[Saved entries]
|---|
(** X15: when the owner of a URL asks to delete it, the answer is 200
    and the row is gone: its code is free again, every other code still
    names the row it named, and the click rows of the deleted URL are
    removed with it when the store enforces foreign keys and all click
    rows are kept when it does not. *)
Theorem deleteUrl_by_owner (ctx : Context) (w : World) (caller : JwtPayload)
    (c : string) (r : Url.row) :
  user ctx = Some caller ->
  params_code ctx = Some c -> c <> "" ->
  codes_unique (db w) ->
  queries.find_code c (db w) = Some r ->
  Url.user_id r = Some (userId caller) ->
  exists w' : World,
    UrlController.deleteUrl ctx w = (Returned deleted, w')
    /\ queries.find_code c (db w') = None
    /\ (forall c' : string,
           c' <> c -> queries.find_code c' (db w') = queries.find_code c' (db w))
    /\ (if foreign_keys
        then analytics (db w')
             = List.filter (fun click => negb (Z.eqb (Url.id r) (Click.url_id click)))
                 (analytics (db w))
        else analytics (db w') = analytics (db w)).
Proof.
  intros Huser Hcode Hne Hunique Hfind Howner.
  assert (Hone : List.filter (queries.delete_selects c (userId caller)) (urls (db w)) = [r]).
  { destruct (find_code_In _ _ _ Hfind) as [Hin Hcr].
    apply (filter_selects_one Url.short_code); [done | done | |].
    - unfold queries.delete_selects, queries.owned_by.
      by rewrite Hcr, String.eqb_refl, Howner, Z.eqb_refl.
    - intros x Hx. unfold queries.delete_selects in Hx.
      apply andb_true_iff in Hx as [Hx _]. apply String.eqb_eq in Hx. congruence. }
  unfold UrlController.deleteUrl. rewrite Huser, Hcode.
  destruct c as [|c0 c]; [done|]. cbn [JsString.truthy_opt JsString.truthy negb the].
  unfold try_catch, bind, queries.deleteUrl. rewrite Hone.
  cbn [List.length Z.of_nat Z.eqb Pos.of_succ_nat]. unfold ret.
  eexists. split; [reflexivity|]. cbn [db set_db urls analytics snd].
  split; [|split].
  - unfold queries.find_code. cbn [urls].
    apply find_filter_removed. intros x Hx Hcx. apply String.eqb_eq in Hcx.
    assert (x = r) as ->.
    { destruct (find_code_In _ _ _ Hfind) as [Hin Hcr].
      apply (codes_unique_row (db w)); congruence. }
    unfold queries.delete_selects, queries.owned_by.
    by rewrite Hcx, String.eqb_refl, Howner, Z.eqb_refl.
  - intros c' Hc'. unfold queries.find_code. cbn [urls].
    apply find_filter_irrelevant. intros x Hx. apply String.eqb_eq in Hx.
    unfold queries.delete_selects.
    replace (String.eqb (Url.short_code x) (String c0 c)) with false; [done|].
    symmetry. apply String.eqb_neq. congruence.
  - destruct foreign_keys; [|done].
    apply List.filter_ext. intros click. simpl. by rewrite orb_false_r.
Qed.

End DeletionProperties.

(** ** Who owns what the API creates *)

Section ApiCreationProperties.

Context `{Platform}.

Lemma try_catch_world {A : Type} (m : M A) (a : string -> A) (w : World) :
  snd (try_catch m (fun e => ret (a e)) w) = snd (m w).
Proof. unfold try_catch. by destruct (m w) as [[x|e] w']. Qed.

Lemma ensureUnique_runs (n : nat) (attempts : Z) (code : string) (w : World) :
  exists (attempts' : Z) (code' : string) (w' : World),
    UrlController.ensureUnique n attempts code w = (Returned (attempts', code'), w')
    /\ db w' = db w.
Proof.
  revert attempts code w. induction n as [|n IH]; intros attempts code w.
  - by eexists _, _, _.
  - destruct (queries.find_code code (db w)) as [r|] eqn:Hfind.
    + rewrite ensureUnique_taken by (by eexists).
      destruct (generateShortCode_runs w) as (fresh & w1 & -> & Hdb & _).
      destruct (IH (attempts + 1) fresh w1) as (a' & c' & w' & -> & Hdb').
      eexists _, _, _. split; [done | congruence].
    + rewrite ensureUnique_free by done. by eexists _, _, _.
Qed.

Lemma store_url_effect (ctx : Context) (code url : string) (days : option Z) (w : World) :
  user ctx = None ->
  adds_at_most_an_ownerless_url (db w) (db (snd (UrlController.store_url ctx code url days w))).
Proof.
  intros Huser.
  assert (Hinsert : forall expires w0,
             db w0 = db w ->
             adds_at_most_an_ownerless_url (db w)
               (db (snd (queries.createUrl code url (UrlController.owner_of ctx) expires w0)))).
  { intros expires w0 Hdb. unfold queries.createUrl. rewrite Hdb.
    destruct (existsb _ _); [left; simpl; congruence|].
    destruct (foreign_keys && _); [left; simpl; congruence|].
    right. eexists. split; [reflexivity|]. unfold UrlController.owner_of. by rewrite Huser. }
  unfold UrlController.store_url, UrlController.expiration.
  destruct days as [days|]; [destruct (0 <? days)|].
  - unfold bind, Date_now, gets, Date_toISOString.
    destruct (_ <=? _); [|by left]. unfold ret.
    specialize (Hinsert (Some (Date_setDate_plus (clock w) days)) w eq_refl).
    simpl. by destruct (queries.createUrl _ _ _ _ w) as [[id|e] w'].
  - unfold bind, ret. specialize (Hinsert None w eq_refl).
    simpl. by destruct (queries.createUrl _ _ _ _ w) as [[id|e] w'].
  - unfold bind, ret. specialize (Hinsert None w eq_refl).
    simpl. by destruct (queries.createUrl _ _ _ _ w) as [[id|e] w'].
Qed.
|---|
Problem statement => Both the first line of the data above and the line with "codes_unique (db w) ->" must be included; please return exactly those lines and the ones between them.

Solution for this problem =>
(** X15: when the owner of a URL asks to delete it, the answer is 200
    and the row is gone: its code is free again, every other code still
    names the row it named, and the click rows of the deleted URL are
    removed with it when the store enforces foreign keys and all click
    rows are kept when it does not. *)
Theorem deleteUrl_by_owner (ctx : Context) (w : World) (caller : JwtPayload)
    (c : string) (r : Url.row) :
  user ctx = Some caller ->
  params_code ctx = Some c -> c <> "" ->
  codes_unique (db w) ->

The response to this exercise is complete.